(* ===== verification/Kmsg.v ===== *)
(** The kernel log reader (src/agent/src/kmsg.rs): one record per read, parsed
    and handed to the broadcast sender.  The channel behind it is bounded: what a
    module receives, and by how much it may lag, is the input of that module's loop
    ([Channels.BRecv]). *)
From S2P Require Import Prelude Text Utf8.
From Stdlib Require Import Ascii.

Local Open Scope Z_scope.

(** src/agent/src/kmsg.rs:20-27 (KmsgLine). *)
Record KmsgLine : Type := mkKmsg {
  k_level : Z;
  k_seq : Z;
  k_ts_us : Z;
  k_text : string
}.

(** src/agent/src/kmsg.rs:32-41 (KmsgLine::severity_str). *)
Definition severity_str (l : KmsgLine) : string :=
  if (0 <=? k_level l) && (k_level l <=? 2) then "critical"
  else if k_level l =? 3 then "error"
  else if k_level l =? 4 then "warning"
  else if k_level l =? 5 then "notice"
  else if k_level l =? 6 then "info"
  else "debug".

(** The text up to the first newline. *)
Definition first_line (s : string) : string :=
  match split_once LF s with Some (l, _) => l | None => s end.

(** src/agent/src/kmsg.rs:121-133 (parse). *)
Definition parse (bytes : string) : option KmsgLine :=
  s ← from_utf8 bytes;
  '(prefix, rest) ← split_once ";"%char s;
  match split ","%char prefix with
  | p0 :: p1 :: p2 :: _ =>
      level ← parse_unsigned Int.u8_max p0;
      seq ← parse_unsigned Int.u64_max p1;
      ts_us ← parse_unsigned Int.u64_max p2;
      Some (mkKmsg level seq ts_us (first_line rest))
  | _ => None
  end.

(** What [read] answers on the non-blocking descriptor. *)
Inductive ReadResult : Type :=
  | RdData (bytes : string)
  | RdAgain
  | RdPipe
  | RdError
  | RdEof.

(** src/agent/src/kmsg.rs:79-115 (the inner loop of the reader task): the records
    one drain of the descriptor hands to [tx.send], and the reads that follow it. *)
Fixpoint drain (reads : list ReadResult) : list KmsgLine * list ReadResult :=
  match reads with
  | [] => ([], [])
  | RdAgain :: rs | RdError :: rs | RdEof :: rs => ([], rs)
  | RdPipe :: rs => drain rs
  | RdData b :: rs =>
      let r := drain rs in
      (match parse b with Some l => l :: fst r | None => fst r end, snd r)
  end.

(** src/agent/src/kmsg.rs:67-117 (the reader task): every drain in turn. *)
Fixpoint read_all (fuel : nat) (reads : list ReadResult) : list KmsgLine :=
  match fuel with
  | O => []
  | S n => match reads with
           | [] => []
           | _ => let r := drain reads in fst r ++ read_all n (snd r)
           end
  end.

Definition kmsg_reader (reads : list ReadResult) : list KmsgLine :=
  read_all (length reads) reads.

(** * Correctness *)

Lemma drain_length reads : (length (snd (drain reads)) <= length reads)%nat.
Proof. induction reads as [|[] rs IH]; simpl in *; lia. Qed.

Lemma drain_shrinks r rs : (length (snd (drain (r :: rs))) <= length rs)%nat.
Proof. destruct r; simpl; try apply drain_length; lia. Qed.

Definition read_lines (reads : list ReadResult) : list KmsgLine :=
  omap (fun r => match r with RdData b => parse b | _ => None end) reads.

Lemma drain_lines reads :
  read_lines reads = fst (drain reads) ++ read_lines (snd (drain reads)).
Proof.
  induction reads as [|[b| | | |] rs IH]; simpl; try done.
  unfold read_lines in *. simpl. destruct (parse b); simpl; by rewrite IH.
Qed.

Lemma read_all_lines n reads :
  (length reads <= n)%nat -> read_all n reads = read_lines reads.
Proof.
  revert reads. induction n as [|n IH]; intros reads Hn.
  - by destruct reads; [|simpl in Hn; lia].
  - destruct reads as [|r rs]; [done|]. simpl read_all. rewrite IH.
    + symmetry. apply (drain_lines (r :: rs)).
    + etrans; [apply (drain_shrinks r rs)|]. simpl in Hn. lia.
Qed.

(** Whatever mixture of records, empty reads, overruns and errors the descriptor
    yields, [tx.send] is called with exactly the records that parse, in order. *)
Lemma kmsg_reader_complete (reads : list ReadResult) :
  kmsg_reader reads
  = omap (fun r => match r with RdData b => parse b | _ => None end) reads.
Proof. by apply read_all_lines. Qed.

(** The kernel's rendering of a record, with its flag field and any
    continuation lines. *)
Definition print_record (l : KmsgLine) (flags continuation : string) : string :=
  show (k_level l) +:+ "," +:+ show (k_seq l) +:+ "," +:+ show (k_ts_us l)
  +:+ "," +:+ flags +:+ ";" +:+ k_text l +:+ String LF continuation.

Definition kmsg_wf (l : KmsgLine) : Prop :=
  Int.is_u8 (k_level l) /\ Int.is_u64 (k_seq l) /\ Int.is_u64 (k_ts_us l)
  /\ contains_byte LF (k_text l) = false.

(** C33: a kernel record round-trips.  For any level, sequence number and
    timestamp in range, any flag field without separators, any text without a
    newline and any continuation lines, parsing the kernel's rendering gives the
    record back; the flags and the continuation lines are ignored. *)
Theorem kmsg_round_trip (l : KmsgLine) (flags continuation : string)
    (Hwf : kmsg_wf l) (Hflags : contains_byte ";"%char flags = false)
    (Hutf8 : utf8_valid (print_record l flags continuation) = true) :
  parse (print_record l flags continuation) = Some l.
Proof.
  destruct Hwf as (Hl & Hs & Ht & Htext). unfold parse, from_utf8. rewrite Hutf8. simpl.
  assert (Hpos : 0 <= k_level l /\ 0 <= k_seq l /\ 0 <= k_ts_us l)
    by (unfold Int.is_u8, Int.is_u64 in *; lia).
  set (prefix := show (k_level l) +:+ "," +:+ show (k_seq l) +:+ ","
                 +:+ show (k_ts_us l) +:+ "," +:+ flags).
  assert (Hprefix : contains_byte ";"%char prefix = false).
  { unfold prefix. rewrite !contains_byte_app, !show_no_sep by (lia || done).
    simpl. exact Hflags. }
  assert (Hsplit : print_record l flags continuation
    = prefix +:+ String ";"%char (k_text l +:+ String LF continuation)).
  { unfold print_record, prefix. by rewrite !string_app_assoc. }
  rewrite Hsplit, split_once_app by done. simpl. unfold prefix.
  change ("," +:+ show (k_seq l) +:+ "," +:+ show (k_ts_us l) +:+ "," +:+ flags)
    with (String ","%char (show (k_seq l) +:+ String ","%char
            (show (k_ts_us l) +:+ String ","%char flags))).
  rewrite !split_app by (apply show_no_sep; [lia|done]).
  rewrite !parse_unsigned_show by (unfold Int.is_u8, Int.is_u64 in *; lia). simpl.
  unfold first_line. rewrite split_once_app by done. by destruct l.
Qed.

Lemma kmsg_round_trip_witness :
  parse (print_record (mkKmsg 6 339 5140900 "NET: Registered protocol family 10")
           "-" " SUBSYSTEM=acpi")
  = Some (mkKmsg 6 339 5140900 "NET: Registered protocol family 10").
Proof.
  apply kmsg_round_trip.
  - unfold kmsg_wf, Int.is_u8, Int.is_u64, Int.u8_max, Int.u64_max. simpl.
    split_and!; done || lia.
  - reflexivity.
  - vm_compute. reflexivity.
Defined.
---
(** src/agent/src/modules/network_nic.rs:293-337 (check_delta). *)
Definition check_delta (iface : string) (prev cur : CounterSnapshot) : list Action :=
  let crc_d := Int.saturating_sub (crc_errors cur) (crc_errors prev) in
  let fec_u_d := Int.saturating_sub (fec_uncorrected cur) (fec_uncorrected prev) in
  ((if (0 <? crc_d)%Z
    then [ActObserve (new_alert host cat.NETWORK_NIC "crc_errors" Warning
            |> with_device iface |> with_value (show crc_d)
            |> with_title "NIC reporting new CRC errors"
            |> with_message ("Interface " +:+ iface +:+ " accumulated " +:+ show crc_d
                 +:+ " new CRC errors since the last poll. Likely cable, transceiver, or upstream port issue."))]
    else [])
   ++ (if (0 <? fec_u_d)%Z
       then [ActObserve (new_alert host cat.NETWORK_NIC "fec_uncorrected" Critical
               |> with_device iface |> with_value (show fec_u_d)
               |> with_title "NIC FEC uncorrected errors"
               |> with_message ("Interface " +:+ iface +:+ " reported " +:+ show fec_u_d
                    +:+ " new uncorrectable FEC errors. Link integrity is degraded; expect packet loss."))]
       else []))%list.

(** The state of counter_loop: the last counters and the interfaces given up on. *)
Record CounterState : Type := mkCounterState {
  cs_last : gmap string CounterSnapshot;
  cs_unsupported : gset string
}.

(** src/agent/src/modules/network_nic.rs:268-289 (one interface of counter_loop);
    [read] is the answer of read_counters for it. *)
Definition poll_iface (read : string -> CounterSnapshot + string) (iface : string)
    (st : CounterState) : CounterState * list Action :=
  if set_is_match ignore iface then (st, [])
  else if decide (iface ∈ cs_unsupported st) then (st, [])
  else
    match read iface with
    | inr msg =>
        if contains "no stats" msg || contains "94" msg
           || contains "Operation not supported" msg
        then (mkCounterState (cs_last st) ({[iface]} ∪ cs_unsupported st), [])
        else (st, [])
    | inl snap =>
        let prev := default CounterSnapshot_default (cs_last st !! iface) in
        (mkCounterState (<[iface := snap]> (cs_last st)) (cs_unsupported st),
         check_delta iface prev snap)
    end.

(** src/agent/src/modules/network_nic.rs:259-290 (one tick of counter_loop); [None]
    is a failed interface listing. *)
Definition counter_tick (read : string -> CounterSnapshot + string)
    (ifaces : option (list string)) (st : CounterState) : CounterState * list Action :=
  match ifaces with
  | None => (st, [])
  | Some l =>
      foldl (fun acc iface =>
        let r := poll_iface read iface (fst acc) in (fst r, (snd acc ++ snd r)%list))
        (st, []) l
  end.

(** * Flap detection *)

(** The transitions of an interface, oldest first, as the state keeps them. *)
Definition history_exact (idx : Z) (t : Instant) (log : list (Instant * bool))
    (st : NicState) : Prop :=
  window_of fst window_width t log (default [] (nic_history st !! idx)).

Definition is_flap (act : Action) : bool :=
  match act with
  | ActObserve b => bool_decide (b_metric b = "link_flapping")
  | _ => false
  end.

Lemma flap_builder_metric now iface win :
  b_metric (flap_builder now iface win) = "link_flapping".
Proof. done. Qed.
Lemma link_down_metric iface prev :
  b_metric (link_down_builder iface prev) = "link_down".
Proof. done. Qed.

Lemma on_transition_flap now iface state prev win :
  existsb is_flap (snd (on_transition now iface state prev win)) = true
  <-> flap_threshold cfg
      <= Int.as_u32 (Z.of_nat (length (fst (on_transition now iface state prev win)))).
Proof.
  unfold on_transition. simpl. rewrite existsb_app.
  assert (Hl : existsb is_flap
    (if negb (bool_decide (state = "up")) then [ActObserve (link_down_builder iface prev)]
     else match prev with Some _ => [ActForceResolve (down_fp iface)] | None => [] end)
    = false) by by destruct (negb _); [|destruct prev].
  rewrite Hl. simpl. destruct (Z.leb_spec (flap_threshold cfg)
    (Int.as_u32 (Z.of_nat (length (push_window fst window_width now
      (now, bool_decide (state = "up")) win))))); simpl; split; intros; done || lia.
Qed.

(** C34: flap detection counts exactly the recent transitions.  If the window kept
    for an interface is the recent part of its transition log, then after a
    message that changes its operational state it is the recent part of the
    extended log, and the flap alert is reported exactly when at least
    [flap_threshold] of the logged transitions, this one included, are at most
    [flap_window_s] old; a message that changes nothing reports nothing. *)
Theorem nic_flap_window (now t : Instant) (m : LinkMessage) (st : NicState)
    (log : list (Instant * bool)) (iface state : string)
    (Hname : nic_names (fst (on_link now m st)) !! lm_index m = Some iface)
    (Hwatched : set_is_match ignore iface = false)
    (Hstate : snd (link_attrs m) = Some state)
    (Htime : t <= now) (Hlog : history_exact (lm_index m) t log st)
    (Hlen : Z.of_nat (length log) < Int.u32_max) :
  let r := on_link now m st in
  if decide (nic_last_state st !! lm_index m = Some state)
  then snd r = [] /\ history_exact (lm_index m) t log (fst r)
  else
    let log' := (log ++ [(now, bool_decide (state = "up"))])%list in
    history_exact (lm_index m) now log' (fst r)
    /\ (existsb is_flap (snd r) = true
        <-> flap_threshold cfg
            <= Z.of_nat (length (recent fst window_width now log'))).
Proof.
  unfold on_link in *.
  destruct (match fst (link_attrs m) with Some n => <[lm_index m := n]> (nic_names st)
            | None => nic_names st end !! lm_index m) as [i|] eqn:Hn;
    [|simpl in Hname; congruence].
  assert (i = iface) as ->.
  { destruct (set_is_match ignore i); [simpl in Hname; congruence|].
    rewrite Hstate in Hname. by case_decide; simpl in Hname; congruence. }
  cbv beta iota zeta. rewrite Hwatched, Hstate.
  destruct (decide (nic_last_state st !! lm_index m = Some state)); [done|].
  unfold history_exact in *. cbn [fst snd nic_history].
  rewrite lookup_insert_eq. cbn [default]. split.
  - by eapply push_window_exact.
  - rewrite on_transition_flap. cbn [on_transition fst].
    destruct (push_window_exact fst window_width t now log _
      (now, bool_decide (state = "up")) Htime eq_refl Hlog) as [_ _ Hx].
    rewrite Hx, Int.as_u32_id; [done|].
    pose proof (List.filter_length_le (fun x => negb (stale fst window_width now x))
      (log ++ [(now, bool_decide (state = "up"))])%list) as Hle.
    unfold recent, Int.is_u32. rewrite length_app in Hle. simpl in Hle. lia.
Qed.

[Task item] Everything in the material above from the line that has "read_lines reads = fst" through the line that has "Lemma read_all_lines n" must be duplicated exactly, with no other lines given.

[Solution for this task]
  read_lines reads = fst (drain reads) ++ read_lines (snd (drain reads)).
Proof.
  induction reads as [|[b| | | |] rs IH]; simpl; try done.
  unfold read_lines in *. simpl. destruct (parse b); simpl; by rewrite IH.
Qed.

Lemma read_all_lines n reads :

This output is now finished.